Konzentriert man sich auf die allgemeinen Nachrichtenmedien, sind Medienberichte, die strafrechtlich relevant wären, in unserem Land außerordentlich selten oder gar inexistent.
Sich darüber hinauszuwagen, bedeutet, eine Prämisse zu akzeptieren, die häufig abgelehnt wird – vielleicht weil sie äußerst unbequem ist: Die Phänomene, die zur Diskriminierung beitragen, sind weit verbreitet, beruhen selten auf einer klar erkennbaren Absicht und wirken meist unauffällig. Diese Meinung wird von den Sozialwissenschaften fast einstimmig vertreten. Heute werden die schädlichen Auswirkungen solcher schleichenden und multifaktoriellen Mechanismen auf die gesamte Gesellschaft zunehmend erfasst. Eine entscheidende Rolle spielen dabei zwangsläufig die Nachrichtenmedien, die einen Einblick in die Welt um uns herum bieten und gleichzeitig Frames festlegen, die bestimmte Interpretationen begünstigen. […]

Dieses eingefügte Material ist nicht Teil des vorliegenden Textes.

Lemma EventCosts_overflow_panics_at_four_bytes :
  2 ^ 64 <= billableBytes byteCostlyRegister [{| Key := "ab"; Value := "cd" |}]
              * eventAttributeDataCost byteCostlyRegister
            + len_slice [{| Key := "ab"; Value := "cd" |}]
              * eventPerAttributeCost byteCostlyRegister /\
  EventCosts byteCostlyRegister [{| Key := "ab"; Value := "cd" |}]
    = Panic (ErrorOutOfGas "overflow").
Proof.
  assert (Hover : 2 ^ 64 <= billableBytes byteCostlyRegister [{| Key := "ab"; Value := "cd" |}]
              * eventAttributeDataCost byteCostlyRegister
            + len_slice [{| Key := "ab"; Value := "cd" |}]
              * eventPerAttributeCost byteCostlyRegister) by (vm_compute; discriminate).
  split; [exact Hover|].
  apply (EventCosts_overflow_panics byteCostlyRegister [{| Key := "ab"; Value := "cd" |}]).
  - exact byteCostlyRegister_ok.
  - split; vm_compute; reflexivity.
  - left. discriminate.
  - exact Hover.
Defined.

Lemma DefaultGasRegister_ok : GasRegister_ok DefaultGasRegister.
Proof. register_ok. Qed.

Lemma countCostlyRegister_ok : GasRegister_ok countCostlyRegister.
Proof. register_ok. Qed.

Lemma EventCosts_free_tier_default :
  EventCosts DefaultGasRegister [{| Key := "action"; Value := "transfer" |}] = Ret 10 /\
  EventCosts countCostlyRegister
    [{| Key := "a"; Value := "b" |}; {| Key := "c"; Value := "d" |};
     {| Key := "e"; Value := "f" |}]
  = Panic (ErrorOutOfGas "overflow").
Proof.
  split.
  - apply (EventCosts_free_tier DefaultGasRegister
             [{| Key := "action"; Value := "transfer" |}]).
    + exact DefaultGasRegister_ok.
    + vm_compute. discriminate.
    + vm_compute. reflexivity.
  - apply (EventCosts_free_tier countCostlyRegister
             [{| Key := "a"; Value := "b" |}; {| Key := "c"; Value := "d" |};
              {| Key := "e"; Value := "f" |}]).
    + exact countCostlyRegister_ok.
    + vm_compute. discriminate.
    + unfold int_ok, len_slice. cbn. lia.
    + unfold len_slice. cbn. lia.
Defined.

(** C5 as stated fails: inside the free tier [EventCosts] can panic instead
    of returning [count * eventAttrCountCost]. *)
Lemma EventCosts_free_tier_overflow :
  GasRegister_ok countCostlyRegister /\
  attributeBytes [{| Key := ""; Value := "" |}; {| Key := ""; Value := "" |}]
    <= eventAttributeDataFreeTier countCostlyRegister /\
  EventCosts countCostlyRegister
    [{| Key := ""; Value := "" |}; {| Key := ""; Value := "" |}]
    = Panic (ErrorOutOfGas "overflow") /\
  EventCosts countCostlyRegister
    [{| Key := ""; Value := "" |}; {| Key := ""; Value := "" |}]
    <> Ret (len_slice [{| Key := ""; Value := "" |}; {| Key := ""; Value := "" |}]
            * eventPerAttributeCost countCostlyRegister).
Proof.
  split; [register_ok|]. split; [vm_compute; discriminate|].
  split; [vm_compute; reflexivity|]. vm_compute. discriminate.
Qed.

End EventCost.

Section BitArithmetic.
Import golang.

Lemma byte_of_mod x : byte_of x = x mod 256.
Proof. unfold byte_of. change 255 with (Z.ones 8). rewrite Z.land_ones by lia. reflexivity. Qed.

Lemma byte_of_small x : byte_ok x -> byte_of x = x.
Proof. unfold byte_ok. intros H. rewrite byte_of_mod. apply Z.mod_small. exact H. Qed.

Lemma land_63 x : Z.land x 63 = x mod 64.
Proof. change 63 with (Z.ones 6). rewrite Z.land_ones by lia. reflexivity. Qed.

Lemma land_127 x : Z.land x 127 = x mod 128.
Proof. change 127 with (Z.ones 7). rewrite Z.land_ones by lia. reflexivity. Qed.

Lemma land_32 x : Z.land x 4294967295 = x mod 2 ^ 32.
Proof. change 4294967295 with (Z.ones 32). rewrite Z.land_ones by lia. reflexivity. Qed.

(** [x | b] is [x + b] when [b] sits below the lowest set bit of [x]. *)
Lemma lor_add_multiple x b n :
  0 <= n -> 0 <= b < 2 ^ n -> x mod 2 ^ n = 0 -> Z.lor x b = x + b.
Proof.
  intros Hn Hb Hx.
  assert (Hland : Z.land x b = 0).
  { apply Z.bits_inj'. intros k Hk. rewrite Z.land_spec, Z.bits_0.
    destruct (Z.lt_ge_cases k n) as [Hlt|Hge].
    - rewrite <- (Z.mod_pow2_bits_low x n k) by lia. rewrite Hx, Z.bits_0. reflexivity.
    - rewrite <- (Z.mod_small b (2 ^ n)) by lia.
      rewrite Z.mod_pow2_bits_high by lia. apply andb_false_r. }
  rewrite <- Z.lxor_lor by exact Hland.
  symmetry. apply Z.add_nocarry_lxor. exact Hland.
Qed.

Lemma lor_shiftl_add a b n :
  0 <= n -> 0 <= b < 2 ^ n -> Z.lor (Z.shiftl a n) b = a * 2 ^ n + b.
Proof.
  intros Hn Hb. rewrite Z.shiftl_mul_pow2 by lia.
  apply (lor_add_multiple _ _ n); auto.
  apply Z.mod_mul. lia.
Qed.

(** A property of the integers below [n], decided by running through
    them. *)
Lemma forall_below (n : nat) (P : Z -> bool) :
  forallb P (map Z.of_nat (seq 0 n)) = true ->
  forall z, 0 <= z < Z.of_nat n -> P z = true.
Proof.
  intros Hall z Hz. rewrite forallb_forall in Hall. apply Hall.
  apply in_map_iff. exists (Z.to_nat z). split; [lia|].
  apply in_seq. lia.
Qed.

End BitArithmetic.

Section Varint.
Import golang binary.

(** The continuation byte [byte(x) | 0x80]: at least 0x80, a byte, and its
    low seven bits are those of [x]. *)
Lemma continuation_byte x :
  let b := Z.lor (byte_of x) 128 in
  128 <= b < 256 /\ Z.land b 127 = x mod 128.
Proof.
  cbv zeta. rewrite byte_of_mod, land_127.
  assert (Hr : 0 <= x mod 256 < Z.of_nat 256) by (pose proof (Z.mod_pos_bound x 256); lia).
  pose proof (forall_below 256
    (fun a => (128 <=? Z.lor a 128) && (Z.lor a 128 <? 256)
              && (Z.lor a 128 mod 128 =? a mod 128))
    ltac:(vm_compute; reflexivity) _ Hr) as Hc.
  cbv beta in Hc. apply andb_prop in Hc as [Hc H3]. apply andb_prop in Hc as [H1 H2].
  apply Z.leb_le in H1. apply Z.ltb_lt in H2. apply Z.eqb_eq in H3.
  split; [lia|]. rewrite H3. Z.div_mod_to_equations. lia.
Qed.

Lemma lor_wrap64_shiftl acc v s :
  0 <= s -> 0 <= acc < 2 ^ s -> 0 <= v -> v * 2 ^ s < 2 ^ 64 ->
  Z.lor acc (wrap64 (Z.shiftl v s)) = acc + v * 2 ^ s.
Proof.
  intros Hs Hacc Hv Hfit.
  rewrite Z.shiftl_mul_pow2 by lia.
  rewrite wrap64_small by (unfold uint64_ok; nia).
  rewrite Z.lor_comm. rewrite (lor_add_multiple _ _ s); auto; [lia|].
  apply Z.mod_mul. lia.
Qed.

(** Reading back what [PutUvarint_loop] wrote from index [i] on: the value
    is rebuilt and every byte is consumed. *)
Lemma Uvarint_loop_PutUvarint_loop n : forall y i acc,
  0 <= i -> i + Z.of_nat n = 9 ->
  0 <= acc < 2 ^ (7 * i) -> 0 <= y -> y * 2 ^ (7 * i) < 2 ^ 64 ->
  Uvarint_loop (PutUvarint_loop n y) i acc (7 * i)
  = (acc + y * 2 ^ (7 * i), i + len_slice (PutUvarint_loop n y)).
Proof.
  induction n as [|n IH]; intros y i acc Hi Hin Hacc Hy Hfit.
  - assert (i = 9) by lia. subst i. change (7 * 9) with 63 in *.
    assert (Hy2 : y < 2) by (change (2 ^ 64) with (2 * 2 ^ 63) in Hfit; nia).
    simpl PutUvarint_loop. rewrite byte_of_small by (unfold byte_ok; lia).
    simpl Uvarint_loop. unfold MaxVarintLen64.
    destruct (Z.ltb_spec y 128); [|lia]. simpl.
    destruct (Z.ltb_spec 1 y); [lia|].
    rewrite lor_wrap64_shiftl by lia. reflexivity.
  - assert (Hp : 0 < 2 ^ (7 * i)) by (apply Z.pow_pos_nonneg; lia).
    assert (Hnext : 2 ^ (7 * (i + 1)) = 128 * 2 ^ (7 * i)).
    { replace (7 * (i + 1)) with (7 + 7 * i) by lia.
      rewrite Z.pow_add_r by lia. reflexivity. }
    simpl PutUvarint_loop. destruct (Z.leb_spec 128 y) as [Hbig|Hsmall].
    + destruct (continuation_byte y) as [Hb Hlow].
      simpl Uvarint_loop. unfold MaxVarintLen64.
      destruct (Z.eqb_spec i 10); [lia|].
      destruct (Z.ltb_spec (Z.lor (byte_of y) 128) 128); [lia|].
      rewrite Hlow.
      pose proof (Z.mod_pos_bound y 128 ltac:(lia)) as Hm.
      pose proof (Z.div_mod y 128 ltac:(lia)) as Hdm.
      rewrite lor_wrap64_shiftl by (try lia; nia).
      replace (7 * i + 7) with (7 * (i + 1)) by lia.
      rewrite Z.shiftr_div_pow2 by lia. change (2 ^ 7) with 128.
      assert (Hq : 0 <= y / 128) by (apply Z.div_pos; lia).
      rewrite IH by (try lia; rewrite Hnext; nia).
      f_equal; [rewrite Hnext; nia|].
      unfold len_slice. simpl List.length. lia.
    + rewrite byte_of_small by (unfold byte_ok; lia).
      simpl Uvarint_loop. unfold MaxVarintLen64.
      destruct (Z.eqb_spec i 10); [lia|].
      destruct (Z.ltb_spec y 128); [|lia].
      destruct (Z.eqb_spec i (10 - 1)); [lia|]. simpl.
      rewrite lor_wrap64_shiftl by lia. reflexivity.
Qed.

Lemma PutUvarint_nonempty n y : 0 < len_slice (PutUvarint_loop n y).
Proof.
  unfold len_slice. destruct n; simpl; [lia|].
  destruct (128 <=? y); simpl; lia.
Qed.

(** [Uvarint] inverts [PutUvarint] on every [uint64]. *)
Lemma Uvarint_PutUvarint x :
  uint64_ok x ->
  Uvarint (PutUvarint x) = (x, len_slice (PutUvarint x)) /\ 0 < len_slice (PutUvarint x).
Proof.
  unfold uint64_ok. intros Hx. split; [|apply PutUvarint_nonempty].
  unfold Uvarint, PutUvarint.
  pose proof (Uvarint_loop_PutUvarint_loop 9 x 0 0) as H.
  change (7 * 0) with 0 in H. change (2 ^ 0) with 1 in H.
  rewrite H by lia. f_equal. lia.
Qed.

(** Nine turns are all the loop of [PutUvarint] can take on a [uint64]:
    more fuel changes nothing. *)
Lemma PutUvarint_loop_enough n : forall m x,
  0 <= x < 2 ^ (7 * Z.of_nat n + 1) -> (n <= m)%nat ->
  PutUvarint_loop m x = PutUvarint_loop n x.
Proof.
  induction n as [|n IH]; intros m x Hx Hm.
  - change (2 ^ (7 * Z.of_nat 0 + 1)) with 2 in Hx.
    destruct m; simpl; [reflexivity|].
    destruct (Z.leb_spec 128 x); [lia|reflexivity].
  - destruct m as [|m]; [lia|]. simpl.
    destruct (Z.leb_spec 128 x); [|reflexivity].
    f_equal. apply IH; [|lia].
    rewrite Z.shiftr_div_pow2 by lia. change (2 ^ 7) with 128.
    split; [apply Z.div_pos; lia|].
    apply Z.div_lt_upper_bound; [lia|].
    replace (7 * Z.of_nat (S n) + 1) with (7 + (7 * Z.of_nat n + 1)) in Hx by lia.
    rewrite Z.pow_add_r in Hx by lia. change (2 ^ 7) with 128 in Hx. lia.
Qed.

Lemma PutUvarint_fuel x m :
  uint64_ok x -> (9 <= m)%nat -> PutUvarint_loop m x = PutUvarint x.
Proof.
  unfold uint64_ok. intros Hx Hm. unfold PutUvarint.
  apply PutUvarint_loop_enough; [|exact Hm].
  change (7 * Z.of_nat 9 + 1) with 64. exact Hx.
Qed.

End Varint.

Section Base64.
Import golang base64.

Lemma decodeMap_encode s : 0 <= s < 64 -> decodeMap (encode s) = s.
Proof.
  intros Hs. apply Z.eqb_eq.
  apply (forall_below 64 (fun s => decodeMap (encode s) =? s)); [|exact Hs].
  vm_compute. reflexivity.
Qed.

Lemma sextet_range x : 0 <= Z.land x 63 < 64.
Proof. rewrite land_63. apply Z.mod_pos_bound. lia. Qed.

(** One character of the alphabet moves its six bits into [dbuf]. *)
Lemma Decode_encode s src si dbuf :
  0 <= s < 64 ->
  Decode (encode s :: src) si dbuf =
    if (List.length (dbuf ++ [s]) =? 4)%nat then
      match Decode src (si + 1) [] with
      | Ok rest => Ok (assemble (dbuf ++ [s]) ++ rest)
      | Err e => Err e
      end
    else Decode src (si + 1) (dbuf ++ [s]).
Proof.
  intros Hs. simpl Decode. rewrite (decodeMap_encode s Hs).
  destruct (Z.eqb_spec s 255); [lia|]. reflexivity.
Qed.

Mehrere Eigenschaften des Mediensystems tragen in wesentlichem Maß zur Entstehung potenziell diskriminierender Inhalte bei. Zu diesen Eigenschaften gehören u. a. der Wettbewerb, das Genre und das Format. Die wichtigste Auswirkung von starkem Wettbewerb ist der Zeitdruck bei der Verarbeitung und Veröffentlichung einer Information. Dies führt bei Berichten manchmal dazu, dass Kontextelemente weggelassen werden, die das Risiko missbräuchlicher Verallgemeinerungen minimieren könnten, oder dass sich problematische Begriffe und Formulierungen einschleichen, die ein sorgfältigeres Lektorat nicht durchgelassen hätte.
Annik Dubied, Andrew Robotham, ejo-online.eu, 8.12.2022 (online)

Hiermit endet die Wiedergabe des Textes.